= WHAT NEEDS TO BE DONE =
Keep only the lines from the start of the data through the line containing "Definition CM_SIGNAL_VERSION : Z := 7.", and output them exactly.

━━━━━━━━━━━━━━━━━━━━

(* ===== verification/CmCap.v ===== *)
(** * The query of capabilities

    [services/stack/src/cp/bsl/sle/cm/signaling/src/cm_signaling_cap.c]: what a device asks
    its peer after the link is up, what it answers, and what it keeps of the answer. *)
From S2P Require Import Prelude Utils SdfErrno SdfBuff SdfContainers CmData DtapEnv DtapTrans DtapChannel CmState CmSignal CmCache.

Definition CM_INVALID_RET : Z := -1.
Definition CM_CAPABILITY_RSP_LEN : Z := 100.
Definition CM_CAP_MTU : Z := 4096.
Definition CM_CAP_MPS : Z := 1500.
Definition CM_CAP_DEFAULT_VERSION : Z := 0x0101.
Definition SLE_ADDR_LEN : Z := 6.

(** The bits of a capability map *)
Definition CM_SIGNAL_RELAY_CAPABILITY : Z := 0.
Definition CM_SIGNAL_TRANS_MODE : Z := 1.
Definition CM_SIGNAL_MEASURE_CAPABILITY : Z := 2.
Definition CM_SIGNAL_ACCESS_SLE : Z := 3.
Definition CM_SIGNAL_ACCESS_SLB : Z := 4.
Definition CM_SIGNAL_MTU : Z := 5.
Definition CM_SIGNAL_MPS : Z := 6.
Definition CM_SIGNAL_VERSION : Z := 7.
Definition CM_SIGNAL_WND : Z := 8.
Definition cap_bit (i : Z) : Z := Z.shiftl 1 i.

Record CM_CapabilityValue := mk_capvalue {
  cv_capBitMap : Z; cv_transMode : Z; cv_mtu : Z; cv_mps : Z; cv_version : Z; cv_wnd : Z;
  cv_accessSle : bytes; cv_accessSlb : bytes
}.
#[export] Instance eta_capvalue : Eta CM_CapabilityValue := fun v =>
  mk_capvalue (cv_capBitMap v) (cv_transMode v) (cv_mtu v) (cv_mps v) (cv_version v) (cv_wnd v)
    (cv_accessSle v) (cv_accessSlb v).
Definition zero_capvalue : CM_CapabilityValue := mk_capvalue 0 0 0 0 0 0 (zeros 6) (zeros 6).

(** [g_localInfo], as far as it is read. *)
Record CM_LocalSupportInfo := mk_localinfo {
  li_cap : Z; li_transMode : Z; li_defaultVersion : Z; li_mtu : Z; li_mps : Z; li_wnd : Z
}.
Definition g_localInfo : CM_LocalSupportInfo :=
  mk_localinfo
    (Z.lor (Z.lor (Z.lor (Z.lor (Z.lor (cap_bit CM_SIGNAL_TRANS_MODE) (cap_bit CM_SIGNAL_ACCESS_SLE)) (cap_bit CM_SIGNAL_MTU))
       (cap_bit CM_SIGNAL_MPS)) (cap_bit CM_SIGNAL_VERSION)) (cap_bit CM_SIGNAL_WND))
    (bf_set (bf_set (bf_set 0 0 1 1) 1 1 1) 2 1 0)
    CM_CAP_DEFAULT_VERSION CM_CAP_MTU CM_CAP_MPS CM_CAP_WND.

(** [DECODE4BYTE_LITTLE] and [ENCODE4BYTE_LITTLE] *)
Definition DECODE4BYTE_LITTLE (m : bytes) (p : Z) : option Z :=
  b0 ← rd m p; b1 ← rd m (p + 1); b2 ← rd m (p + 2); b3 ← rd m (p + 3);
  Some (u32 (Z.lor (Z.lor (Z.lor b0 (Z.shiftl b1 8)) (Z.shiftl b2 16)) (Z.shiftl b3 24))).
Definition ENCODE4BYTE_LITTLE (v : Z) : bytes :=
  [u8 v; u8 (Z.shiftr v 8); u8 (Z.shiftr v 16); u8 (Z.shiftr v 24)].

(** ** Reading the peer's answer

    Each function reads at [p], where the code believes [len] bytes to be, and answers the
    number of bytes it used and the value. *)
Notation set_cap := (bytes -> Z -> Z -> CM_CapabilityValue -> option (Z * CM_CapabilityValue)).

Definition SetRelayCapability : set_cap := fun data p len value => Some (0, value).
Definition SetTransModeCapability : set_cap := fun data p len value =>
  if len <? 2 then Some (CM_INVALID_RET, value)
  else tmp ← DECODE2BYTE_LITTLE data p; Some (2, value <| cv_transMode := tmp |>).
Definition SetMeasurementCapability : set_cap := fun data p len value => Some (0, value).
Definition SetAccessSleCapability : set_cap := fun data p len value =>
  if len <? 6 then Some (CM_INVALID_RET, value)
  else d ← rds data p 6; Some (6, value <| cv_accessSle := d |>).
Definition SetAccessSlbCapability : set_cap := fun data p len value =>
  if len <? 6 then Some (CM_INVALID_RET, value)
  else d ← rds data p 6; Some (6, value <| cv_accessSlb := d |>).
Definition SetMtuCapability : set_cap := fun data p len value =>
  if len <? 2 then Some (CM_INVALID_RET, value)
  else v ← DECODE2BYTE_LITTLE data p; Some (2, value <| cv_mtu := v |>).
Definition SetMpsCapability : set_cap := fun data p len value =>
  if len <? 2 then Some (CM_INVALID_RET, value)
  else v ← DECODE2BYTE_LITTLE data p; Some (2, value <| cv_mps := v |>).
Definition SetVersionCapability : set_cap := fun data p len value =>
  if len <? 2 then Some (CM_INVALID_RET, value)
  else v ← DECODE2BYTE_LITTLE data p; Some (2, value <| cv_version := v |>).
Definition SetRxWindowCapability : set_cap := fun data p len value =>
  if len <? 1 then Some (CM_INVALID_RET, value)
  else v ← rd data p; Some (1, value <| cv_wnd := v |>).

Definition g_localSetCap : list (Z * set_cap) :=
  [ (cap_bit CM_SIGNAL_RELAY_CAPABILITY, SetRelayCapability); (cap_bit CM_SIGNAL_TRANS_MODE, SetTransModeCapability);
    (cap_bit CM_SIGNAL_MEASURE_CAPABILITY, SetMeasurementCapability); (cap_bit CM_SIGNAL_ACCESS_SLE, SetAccessSleCapability);
    (cap_bit CM_SIGNAL_ACCESS_SLB, SetAccessSlbCapability); (cap_bit CM_SIGNAL_MTU, SetMtuCapability);
    (cap_bit CM_SIGNAL_MPS, SetMpsCapability); (cap_bit CM_SIGNAL_VERSION, SetVersionCapability);
    (cap_bit CM_SIGNAL_WND, SetRxWindowCapability) ].

(** The loop over the table: [None] inside is the failure, for which the code answers 0. *)
Fixpoint set_loop (tab : list (Z * set_cap)) (data : bytes) (cap totalLen remainingLen bitMap : Z) (value : CM_CapabilityValue) :
    option (option (Z * Z * CM_CapabilityValue)) :=
  match tab with
  | [] => Some (Some (totalLen, bitMap, value))
  | (bitFlag, setCap) :: tab' =>
      if negb (Z.land bitFlag cap =? 0) then
        '(retLen, value) ← setCap data totalLen remainingLen value;
        if (retLen =? CM_INVALID_RET) || (remainingLen <? u32 retLen) then Some None
        else set_loop tab' data cap (u32 (totalLen + u32 retLen)) (u32 (remainingLen - u32 retLen)) (Z.lor bitMap bitFlag) value
      else set_loop tab' data cap totalLen remainingLen bitMap value
  end.

Definition SetCapabilityInfo (data : bytes) (len : Z) (value : CM_CapabilityValue) : option (Z * CM_CapabilityValue) :=
  cap ← DECODE4BYTE_LITTLE data 0;
  r ← set_loop g_localSetCap data cap 4 (u32 (len - 4)) 0 value;
  Some (match r with
        | None => (0, value)
        | Some (totalLen, bitMap, value) => (totalLen, value <| cv_capBitMap := bitMap |>)
        end).

(** ** Writing the own answer

    Each function writes at [p], where [len] bytes are left, and answers how many it used. *)
Notation get_cap := (option SLE_Addr -> bytes -> Z -> Z -> option (Z * bytes)).

Definition GetRelayCapability : get_cap := fun _ data p len => Some (0, data).
Definition GetTransModeCapability : get_cap := fun _ data p len =>
  if len <? 2 then Some (0, data) else m ← enc2 data p (li_transMode g_localInfo); Some (2, m).
Definition GetMeasurementCapability : get_cap := fun _ data p len => Some (0, data).
Definition GetAccessSleCapability : get_cap := fun address data p len =>
  match address with
  | None => Some (0, data)
  | Some addr =>
      if memcpy_s_ok len SLE_ADDR_LEN then m ← wr data p (a_addr addr); Some (SLE_ADDR_LEN, m) else Some (0, data)
  end.
Definition GetAccessSlbCapability : get_cap := fun _ data p len => Some (0, data).
Definition GetMtuCapability : get_cap := fun _ data p len =>
  if len <? 2 then Some (0, data) else m ← enc2 data p (li_mtu g_localInfo); Some (2, m).
Definition GetMpsCapability : get_cap := fun _ data p len =>
  if len <? 2 then Some (0, data) else m ← enc2 data p (li_mps g_localInfo); Some (2, m).
Definition GetVersionCapability : get_cap := fun _ data p len =>
  if len <? 2 then Some (0, data) else m ← enc2 data p (li_defaultVersion g_localInfo); Some (2, m).
Definition GetRxWindowCapability : get_cap := fun _ data p len =>
  if len <? 1 then Some (0, data) else m ← wr data p [u8 (li_wnd g_localInfo)]; Some (1, m).

Definition g_localGetCap : list (Z * get_cap) :=
  [ (cap_bit CM_SIGNAL_RELAY_CAPABILITY, GetRelayCapability); (cap_bit CM_SIGNAL_TRANS_MODE, GetTransModeCapability);
    (cap_bit CM_SIGNAL_MEASURE_CAPABILITY, GetMeasurementCapability); (cap_bit CM_SIGNAL_ACCESS_SLE, GetAccessSleCapability);
    (cap_bit CM_SIGNAL_ACCESS_SLB, GetAccessSlbCapability); (cap_bit CM_SIGNAL_MTU, GetMtuCapability);
    (cap_bit CM_SIGNAL_MPS, GetMpsCapability); (cap_bit CM_SIGNAL_VERSION, GetVersionCapability);
    (cap_bit CM_SIGNAL_WND, GetRxWindowCapability) ].

Fixpoint get_loop (tab : list (Z * get_cap)) (address : option SLE_Addr) (data : bytes) (rspCap totalLen remainingLen : Z) :
    option (Z * bytes) :=
  match tab with
  | [] => Some (totalLen, data)
  | (bitFlag, getCap) :: tab' =>
      if negb (Z.land bitFlag rspCap =? 0) then
        '(retLen, data) ← getCap address data totalLen remainingLen;
        if (remainingLen <? retLen) || (retLen =? 0) then Some (0, data)
        else get_loop tab' address data rspCap (u32 (totalLen + retLen)) (u32 (remainingLen - retLen))
      else get_loop tab' address data rspCap totalLen remainingLen
  end.

(** The length, 0 for a failure, and the answer. *)
Definition GetCapabilityInfo (cap : Z) (address : option SLE_Addr) (data : bytes) (len : Z) : option (Z * bytes) :=
  let rspCap := Z.land cap (li_cap g_localInfo) in
  m ← wr data 0 (ENCODE4BYTE_LITTLE rspCap);
  get_loop g_localGetCap address m rspCap 4 (u32 (len - 4)).

Section cap.
Context {W : Type} `{Below W}.
Notation M := (ST (Cm * W)).

(** [pkt] is never null here. *)
Definition CM_ProcessRspSignalingCapability (lcid : Z) (pkt : CM_SignalingHead) : M Z :=
  if h_length pkt <? 4 then st_ret CM_INVALID_PARAM_ERR
  else
    let! (ret, value) := st_opt (SetCapabilityInfo (h_data pkt) (h_length pkt) zero_capvalue) in
    if ret =? 0 then st_ret CM_FAIL
    else
      (if cv_version value =? 0 then CM_SetDeviceLinkDeviceType lcid false
       else CM_SetLinkProtocolVersion lcid (cv_version value) ;;! CM_SetDeviceLinkDeviceType lcid true) ;;!
      CM_SetLinkTransMode lcid (cv_transMode value) ;;!
      (if negb (cv_wnd value =? 0) then CM_SetLinkRxWindow lcid (cv_wnd value) else st_ret tt) ;;!
      (if negb (cv_mtu value =? 0) then CM_SetLinkMtu lcid (cv_mtu value) else st_ret tt) ;;!
      st_ret 0.

Definition CM_ProcessReqSignalingCapability (lcid : Z) (pkt : CM_SignalingHead) : M Z :=
  if h_length pkt <? 4 then st_ret CM_INVALID_PARAM_ERR
  else
    let! cap := st_opt (DECODE4BYTE_LITTLE (h_data pkt) 0) in
    (if negb (Z.land (cap_bit CM_SIGNAL_VERSION) cap =? 0) then CM_SetDeviceLinkDeviceType lcid true else st_ret tt) ;;!
    let! address := cg nbc_address in
    let! (len, tmp) := st_opt (GetCapabilityInfo cap address (zeros CM_CAPABILITY_RSP_LEN) CM_CAPABILITY_RSP_LEN) in
    if len =? 0 then st_ret CM_FAIL
    else
      let! ok := alloc_ok in
      let! buf := st_opt (CM_CreateSignalingBuff ok CAPABILITY_RSP (h_identifier pkt) tmp (u16 len)) in
      match buf with
      | None => st_ret CM_MEM_ERR
      | Some buf => CM_SendBuffToDtap lcid buf
      end.

(** [cap] is the value of the bit field. *)
Definition CM_SendReqSignalingCapability (lcid cap : Z) : M Z :=
  let! id := CM_GetIdentifier in
  match id with
  | None => st_ret CM_FAIL
  | Some id =>
      let! ret := CM_SignalingCacheInsert lcid id CAPABILITY_REQ None None in
      if negb (ret =? CM_SUCCESS) then st_ret ret
      else
        let! buf := create_buff CAPABILITY_REQ id (ENCODE4BYTE_LITTLE cap) in
        match buf with
        | None => let! _ := CM_SignalingCacheRemove lcid id CAPABILITY_REQ in st_ret CM_MEM_ERR
        | Some buf =>
            let! ret := CM_SendBuffToDtap lcid buf in
            if negb (ret =? 0) then let! _ := CM_SignalingCacheRemove lcid id CAPABILITY_REQ in st_ret ret
            else st_ret ret
        end
  end.
End cap.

━━━━━━━━━━━━━━━━━━━━

= RESULT FOR THIS TASK =
(* ===== verification/CmCap.v ===== *)
(** * The query of capabilities

    [services/stack/src/cp/bsl/sle/cm/signaling/src/cm_signaling_cap.c]: what a device asks
    its peer after the link is up, what it answers, and what it keeps of the answer. *)
From S2P Require Import Prelude Utils SdfErrno SdfBuff SdfContainers CmData DtapEnv DtapTrans DtapChannel CmState CmSignal CmCache.

Definition CM_INVALID_RET : Z := -1.
Definition CM_CAPABILITY_RSP_LEN : Z := 100.
Definition CM_CAP_MTU : Z := 4096.
Definition CM_CAP_MPS : Z := 1500.
Definition CM_CAP_DEFAULT_VERSION : Z := 0x0101.
Definition SLE_ADDR_LEN : Z := 6.

(** The bits of a capability map *)
Definition CM_SIGNAL_RELAY_CAPABILITY : Z := 0.
Definition CM_SIGNAL_TRANS_MODE : Z := 1.
Definition CM_SIGNAL_MEASURE_CAPABILITY : Z := 2.
Definition CM_SIGNAL_ACCESS_SLE : Z := 3.
Definition CM_SIGNAL_ACCESS_SLB : Z := 4.
Definition CM_SIGNAL_MTU : Z := 5.
Definition CM_SIGNAL_MPS : Z := 6.
Definition CM_SIGNAL_VERSION : Z := 7.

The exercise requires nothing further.